I’ve confirmed that the model is written correctly because the HMC estimates are where they’re supposed to be (this is an adaptation of an example from Statistical Rethinking).

    # Note: n is number of trials, surv is number of successes, tank is the incrementing index for the different groups/intercepts.
    def model_1(n, surv, tank):
        # Hyperpriors.
        a_bar = pyro.sample("a_bar", dist.Normal(0, 1.5))
        sigma = pyro.sample("sigma", dist.Exponential(1))
        # Adaptive prior (of intercepts).
        a = pyro.sample("a", dist.Normal(a_bar, sigma).expand([tank.shape[0]]))
        # Linear model only has an intercept (indexed).
        logit_p = a[tank]
        # Generative distribution for the data.
        with pyro.plate('data'):
            pyro.sample("surv", dist.Binomial(n, logits=logit_p), obs=surv)

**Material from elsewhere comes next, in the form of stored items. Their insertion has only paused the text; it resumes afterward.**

Lemma nonpositive_limit_is_slice_witness :
  -1 <= 0 /\
  eval (rank_movies_by_average None (Some (-1))) store_two
  = cut_from_end (-1) (eval (rank_movies_by_average None None) store_two).
Proof.
  split; [lia |].
  apply (proj1 (@nonpositive_limit_is_slice ExactFloat store_two "Action" (-1)
                  ltac:(lia))).
Defined.

(** A user whose top genre has a movie that the user has not rated. *)
Definition store_drama : DataStore :=
  exec (load_both ["Drama|m3|Charlie"; "Drama|m4|Delta"]
                  ["Charlie|5|u1"; "Delta|3|u2"]) init.

(** C5 at that store, for k = 0: recommend("u1", 0) returns one row, the
    first movie of the genre that [u1] has not rated, where "up to k movies"
    allows none. *)
Theorem recommend_zero_limit_returns_a_row :
  eval (recommend_for_user "u1" 0) store_drama = [ (("Delta", (3 # 1)%Q, 1), "Drama") ] /\
  ~ (len (eval (recommend_for_user "u1" 0) store_drama) <= 0).
Proof.
  split; [vm_compute; reflexivity |].
  vm_compute. intros H. now apply H.
Qed.

Lemma recommend_bounded_witness :
  1 <= 3 /\ len (eval (recommend_for_user "u1" 3) store_drama) <= 3.
Proof.
  split; [lia |].
  apply (proj1 (proj2 (@recommend_unrated_ordered_bounded ExactFloat store_drama "u1" 3))).
  lia.
Defined.

Lemma mean_rating_witness :
  exists a,
    eval (movie_average_rating "Alpha") (exec (run_ops reload_session) init) = Some a /\
    a = fmean [5 # 1]%Q /\
    (Qabs (a - Qmean [5 # 1]) <= 1 # 1000000)%Q.
Proof.
  apply (proj2 (@mean_rating_absent_or_mean ExactFloat reload_session "Alpha")
           [5 # 1]%Q).
  - reflexivity.
  - discriminate.
Defined.

Lemma rankings_invariant_witness :
  let movies := ["Action|m1|Alpha"; "Drama|m2|Bravo"] in
  let movies' := ["Drama|m2|Bravo"; "Action|m1|Alpha"] in
  let ratings := ["Alpha|5|u1"; "Bravo|4|u1"] in
  let ratings' := ["Bravo|4|u1"; "Alpha|5|u1"] in
  Permutation movies movies' /\ Permutation ratings ratings' /\
  NoDup (map name (accepted_movies movies)) /\
  NoDup (map rating_pair (accepted_ratings ratings)) /\
  eval (rank_genres_by_popularity None) (exec (load_both movies ratings) init)
  = eval (rank_genres_by_popularity None) (exec (load_both movies' ratings') init).
Proof.
  intros movies movies' ratings ratings'.
  assert (Hm : Permutation movies movies') by apply perm_swap.
  assert (Hr : Permutation ratings ratings') by apply perm_swap.
  assert (Hn : NoDup (map name (accepted_movies movies))).
  { vm_compute. repeat constructor; simpl; intuition discriminate. }
  assert (Hp : NoDup (map rating_pair (accepted_ratings ratings))).
  { vm_compute. repeat constructor; simpl; intuition discriminate. }
  repeat (split; [assumption |]).
  apply (@rankings_invariant_under_row_order ExactFloat movies movies' ratings ratings'
           "Action" None Hm Hr Hn Hp).
Defined.

(** ** Lines, comments and fields *)

Lemma append_empty_r (s : string) : (s ++ "")%string = s.
Proof. induction s as [| c s IH]; simpl; [reflexivity | now rewrite IH]. Qed.

Lemma split1_head_absent (c : ascii) (s : string) : contains c (split1_head c s) = false.
Proof.
  induction s as [| c' s IH]; simpl; [reflexivity |].
  destruct (Ascii.eqb c' c) eqn:E; simpl; [reflexivity | now rewrite E].
Qed.

Lemma split1_head_id (c : ascii) (s : string) :
  contains c s = false -> split1_head c s = s.
Proof.
  induction s as [| c' s IH]; simpl; [reflexivity |].
  destruct (Ascii.eqb c' c); simpl; [discriminate |].
  intros H. now rewrite IH.
Qed.

Lemma split1_head_prefix (c : ascii) (s : string) :
  contains c s = true ->
  exists t, s = (split1_head c s ++ String c t)%string.
Proof.
  induction s as [| c' s IH]; simpl; [discriminate |].
  destruct (Ascii.eqb_spec c' c) as [-> | Hne]; simpl.
  - intros _. now exists s.
  - intros H. destruct (IH H) as [t Ht]. exists t. now rewrite <- Ht.
Qed.

Lemma split1_head_append (c : ascii) (s t : string) :
  contains c s = false -> split1_head c (s ++ String c t)%string = s.
Proof.
  induction s as [| c' s IH]; simpl.
  - now rewrite Ascii.eqb_refl.
  - destruct (Ascii.eqb c' c); simpl; [discriminate |].
    intros H. now rewrite IH.
Qed.

Lemma contains_append (c : ascii) (s t : string) :
  contains c (s ++ String c t)%string = true.
Proof.
  induction s as [| c' s IH]; simpl.
  - now rewrite Ascii.eqb_refl.
  - rewrite IH. apply orb_true_r.
Qed.

Lemma strip_inline_comment_absent (line : string) :
  contains "#" (_strip_inline_comment line) = false.
Proof.
  unfold _strip_inline_comment. destruct (contains "#" line) eqn:E;
    [apply split1_head_absent | exact E].
Qed.

(** X1: what [_strip_inline_comment] returns holds no [#] and is the line up
    to its first [#]: the line itself when it has none, and otherwise the
    line is the result, a [#] and the comment. *)
Theorem strip_inline_comment_cuts_at_first_hash (line : string) :
  contains "#" (_strip_inline_comment line) = false /\
  (_strip_inline_comment line = line \/
   exists comment,
     line = (_strip_inline_comment line ++ String "#" comment)%string).
Proof.
  unfold _strip_inline_comment. destruct (contains "#" line) eqn:E.
  - split; [apply split1_head_absent |]. right. now apply split1_head_prefix.
  - split; [exact E | now left].
Qed.

Lemma strip_inline_comment_append (s comment : string) :
  contains "#" s = false ->
  _strip_inline_comment (s ++ String "#" comment)%string = _strip_inline_comment s.
Proof.
  intros H. unfold _strip_inline_comment.
  rewrite contains_append, H. now apply split1_head_append.
Qed.

Section Comments.
Context {FL : PyFloat}.

(** X2: a comment at the end of a line changes nothing to what the two
    loaders read in it. *)
Theorem inline_comment_is_ignored (s comment : string) :
  contains "#" s = false ->
  parse_movie_line (s ++ String "#" comment)%string = parse_movie_line s /\
  parse_rating_line (s ++ String "#" comment)%string = parse_rating_line s.
Proof.
  intros H. unfold parse_movie_line, parse_rating_line.
  now rewrite (@strip_inline_comment_append s comment H).
Qed.

End Comments.

Lemma inline_comment_is_ignored_witness :
  contains "#" "Action|m1|Alpha" = false /\
  parse_movie_line "Action|m1|Alpha# the first" = parse_movie_line "Action|m1|Alpha".
Proof.
  split; [reflexivity |].
  apply (proj1 (@inline_comment_is_ignored ExactFloat "Action|m1|Alpha" " the first"
                  eq_refl)).
Defined.

Lemma split_not_nil (c : ascii) (s : string) : split c s <> [].
Proof.
  induction s as [| c' s IH]; simpl; [discriminate |].
  destruct (Ascii.eqb c' c); [discriminate |].
  destruct (split c s); [contradiction | discriminate].
Qed.

(** A part of [s.split(c)] holds no [c], and no character that [s] has not. *)
Lemma split_parts_absent (c d : ascii) (s p : string) :
  In p (split c s) ->
  contains c p = false /\ (contains d s = false -> contains d p = false).
Proof.
  revert p. induction s as [| c' s IH]; simpl; intros p.
  - intros [<- | []]. now split.
  - destruct (Ascii.eqb c' c) eqn:E.
    + intros [<- | Hin]; [now split |].
      destruct (IH p Hin) as [H1 H2]. split; [exact H1 |].
      intros H. apply orb_false_iff in H. now apply H2.
    + pose proof (split_not_nil c s) as Hne.
      destruct (split c s) as [| q qs]; [contradiction |].
      intros [<- | Hin].
      * destruct (IH q (or_introl eq_refl)) as [H1 H2]. simpl. rewrite E, H1. split;
          [reflexivity |].
        intros H. apply orb_false_iff in H. destruct H as [Hd Hs].
        now rewrite Hd, (H2 Hs).
      * destruct (IH p (or_intror Hin)) as [H1 H2]. split; [exact H1 |].
        intros H. apply orb_false_iff in H. now apply H2.
Qed.

Lemma contains_app (d : ascii) (s t : string) :
  contains d (s ++ t)%string = contains d s || contains d t.
Proof.
  induction s as [| c s IH]; simpl; [reflexivity |].
  now rewrite IH, orb_assoc.
Qed.

Lemma append_assoc (s t u : string) : ((s ++ t) ++ u)%string = (s ++ (t ++ u))%string.
Proof. induction s as [| c s IH]; simpl; [reflexivity | now rewrite IH]. Qed.

Lemma string_length_ind (P : string -> Prop) :
  (forall s, (forall t, (String.length t < String.length s)%nat -> P t) -> P s) ->
  forall s, P s.
Proof.
  intros H s. remember (String.length s) as n eqn:E. revert s E.
  induction n as [n IH] using lt_wf_ind. intros s ->.
  apply H. intros t Ht. exact (IH _ Ht t eq_refl).
Qed.

(** [skip_space] takes one to three bytes off the string. *)
Lemma skip_space_token (s r : string) :
  skip_space s = Some r ->
  exists token, s = (token ++ r)%string /\ (String.length r < String.length s)%nat.
Proof.
  destruct s as [| a [| b [| c t]]]; cbn [skip_space]; try discriminate.
  - destruct (is_space1 a); [| discriminate].
    intros [= <-]. exists (String a ""). split; [reflexivity | simpl; lia].
  - destruct (is_space1 a).
    + intros [= <-]. exists (String a ""). split; [reflexivity | simpl; lia].
    + destruct (is_space2 a b); [| discriminate].
      intros [= <-]. exists (String a (String b "")). split; [reflexivity | simpl; lia].
  - destruct (is_space1 a).
    + intros [= <-]. exists (String a ""). split; [reflexivity | simpl; lia].
    + destruct (is_space2 a b).
      * intros [= <-]. exists (String a (String b "")). split; [reflexivity | simpl; lia].
      * destruct (is_space3 a b c); [| discriminate].
        intros [= <-]. exists (String a (String b (String c ""))).
        split; [reflexivity | simpl; lia].
Qed.

Lemma skip_space_app (p r w : string) :
  skip_space p = Some r -> skip_space (p ++ w)%string = Some (r ++ w)%string.
Proof.
  destruct p as [| a [| b [| c t]]]; cbn [skip_space append]; try discriminate.
  - destruct (is_space1 a); [| discriminate]. now intros [= <-].
  - destruct (is_space1 a); [now intros [= <-] |].
    destruct (is_space2 a b); [| discriminate]. now intros [= <-].
  - destruct (is_space1 a); [now intros [= <-] |].
    destruct (is_space2 a b); [now intros [= <-] |].
    destruct (is_space3 a b c); [| discriminate]. now intros [= <-].
Qed.

Lemma lstrip_unfold (s : string) :
  lstrip s = match skip_space s with Some r => lstrip r | None => s end.
Proof.
  destruct s as [| a [| b [| c t]]]; cbn [lstrip skip_space]; try reflexivity.
  - now destruct (is_space1 a).
  - destruct (is_space1 a); [reflexivity |]. now destruct (is_space2 a b).
  - destruct (is_space1 a); [reflexivity |].
    destruct (is_space2 a b); [reflexivity |]. now destruct (is_space3 a b c).
Qed.

Lemma all_space_unfold (s : string) :
  all_space s
  = match s with
    | EmptyString => true
    | String _ _ =>
        match skip_space s with Some r => all_space r | None => false end
    end.
Proof.
  destruct s as [| a [| b [| c t]]]; cbn [all_space skip_space]; try reflexivity.
  - now destruct (is_space1 a).
  - destruct (is_space1 a); [reflexivity |]. now destruct (is_space2 a b).
  - destruct (is_space1 a); [reflexivity |].
    destruct (is_space2 a b); [reflexivity |]. now destruct (is_space3 a b c).
Qed.

Lemma all_space_app (x w : string) :
  all_space x = true -> all_space w = true -> all_space (x ++ w)%string = true.
Proof.
  intros Hx Hw. revert Hx. induction x as [x IH] using string_length_ind.
  rewrite all_space_unfold. destruct x as [| a t]; [intros _; exact Hw |].
  destruct (skip_space (String a t)) as [r |] eqn:E; [| discriminate].
  intros Hr. rewrite all_space_unfold. cbn [append].
  change (String a (t ++ w)%string) with (String a t ++ w)%string.
  rewrite (@skip_space_app _ _ w E).
  destruct (@skip_space_token _ _ E) as [_ [_ Hlen]]. now apply IH.
Qed.

(** [rstrip] takes white space off the end, [lstrip] off the start. *)
Lemma rstrip_decomp (s : string) :
  exists w, s = (rstrip s ++ w)%string /\ all_space w = true.
Proof.
  induction s as [| c t [w [Hw Hall]]].
  - now exists "".
  - cbn [rstrip]. destruct (all_space (String c t)) eqn:E.
    + now exists (String c t).
    + exists w. cbn [append]. now rewrite <- Hw.
Qed.

Lemma lstrip_decomp (s : string) : exists w, s = (w ++ lstrip s)%string.
Proof.
  induction s as [s IH] using string_length_ind. rewrite lstrip_unfold.
  destruct (skip_space s) as [r |] eqn:E; [| now exists ""].
  destruct (@skip_space_token _ _ E) as [token [Hs Hlen]].
  destruct (IH r Hlen) as [w Hw]. exists (token ++ w)%string.
  now rewrite append_assoc, <- Hw.
Qed.

Lemma lstrip_fixed (s : string) : skip_space (lstrip s) = None.
Proof.
  induction s as [s IH] using string_length_ind. rewrite lstrip_unfold.
  destruct (skip_space s) as [r |] eqn:E; [| exact E].
  destruct (@skip_space_token _ _ E) as [_ [_ Hlen]]. now apply IH.
Qed.

Lemma lstrip_id (s : string) : skip_space s = None -> lstrip s = s.
Proof. intros H. now rewrite lstrip_unfold, H. Qed.

Lemma skip_space_rstrip (s : string) :
  skip_space s = None -> skip_space (rstrip s) = None.
Proof.
  intros H. destruct (skip_space (rstrip s)) as [r |] eqn:E; [| reflexivity].
  destruct (rstrip_decomp s) as [w [Hw _]].
  rewrite Hw, (@skip_space_app _ _ w E) in H. discriminate.
Qed.

Lemma rstrip_idem (s : string) : rstrip (rstrip s) = rstrip s.
Proof.
  induction s as [| c t IH]; [reflexivity |].
  cbn [rstrip]. destruct (all_space (String c t)) eqn:E; [reflexivity |].
  cbn [rstrip]. rewrite IH.
  destruct (all_space (String c (rstrip t))) eqn:E'; [| reflexivity].
  destruct (rstrip_decomp t) as [w [Hw Hall]].
  pose proof (@all_space_app _ _ E' Hall) as H. cbn [append] in H.
  rewrite <- Hw in H. congruence.
Qed.

Lemma strip_idem (s : string) : strip (strip s) = strip s.
Proof.
  unfold strip.
  rewrite (lstrip_id (rstrip (lstrip s))) by apply skip_space_rstrip, lstrip_fixed.
  apply rstrip_idem.
Qed.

And my guide (which must be incorrect somewhere) is:

    def guide_1(n, surv, tank):
        # Variational parameters for adaptive prior.
        a_bar_loc = pyro.param("a_bar_loc", torch.tensor(0.))
        a_bar_scale = pyro.param("a_bar_scale", torch.tensor(1.), constraint=constraints.positive)
        sigma_rate = pyro.param("sigma_rate", torch.tensor(1.), constraint=constraints.positive)
        # Variational parameters for latent indexed intercept.
        a_loc = pyro.param("a_loc", torch.zeros(tank.shape[0]))
        a_scale = pyro.param("a_scale", torch.ones(tank.shape[0]), constraint=constraints.positive)
        # Distributions based on variational parameters.
        pyro.sample("a_bar", dist.Normal(a_bar_loc, a_bar_scale))
        pyro.sample("sigma", dist.Exponential(sigma_rate))
        pyro.sample("a", dist.Normal(a_loc, a_scale))

Does anyone know what I could do to fix my guide so I get similar estimates that the AutoDiagonalNormal (or even a AutoMultivariateNormal) created? Thanks!

Your guide looks reasonable to me. Could you try the following tunes:

  • reduce the initial values of scale parameters to 0.1
  • use LogNormal guide for sigma?

Wow thanks! That actually looks to have fixed it. It looks like the Exponential distribution was the main issue; possibly its fatter tails combined with the logit link was preventing the SVI from finding good optimal estimates (not sure but maybe extreme values in the tails were being squashed by the logistic to still have reasonable probability).

For record, the guide that works is below.

Thanks for your help!

def guide_1(n, surv, tank):
    # Variational parameters for hyperparameters (of adaptive prior).
    a_bar_loc = pyro.param("a_bar_loc", torch.tensor(0.))
    a_bar_scale = pyro.param("a_bar_scale", torch.tensor(0.1), constraint=constraints.positive)
    sigma_loc = pyro.param("sigma_loc", torch.tensor(0.1), constraint=constraints.positive)
    sigma_scale = pyro.param("sigma_scale", torch.tensor(0.1), constraint=constraints.positive)
    # Variational parameters for latent parameters (intercepts).
    a_loc = pyro.param("a_loc", torch.zeros(tank.shape[0]))
    a_scale = pyro.param("a_scale", torch.ones(tank.shape[0]), constraint=constraints.positive)
    # Hyperparameter and latent parameter distributions.
    pyro.sample("a_bar", dist.Normal(a_bar_loc, a_bar_scale))
    pyro.sample("sigma", dist.LogNormal(sigma_loc, sigma_scale))
    pyro.sample("a", dist.Normal(a_loc, a_scale))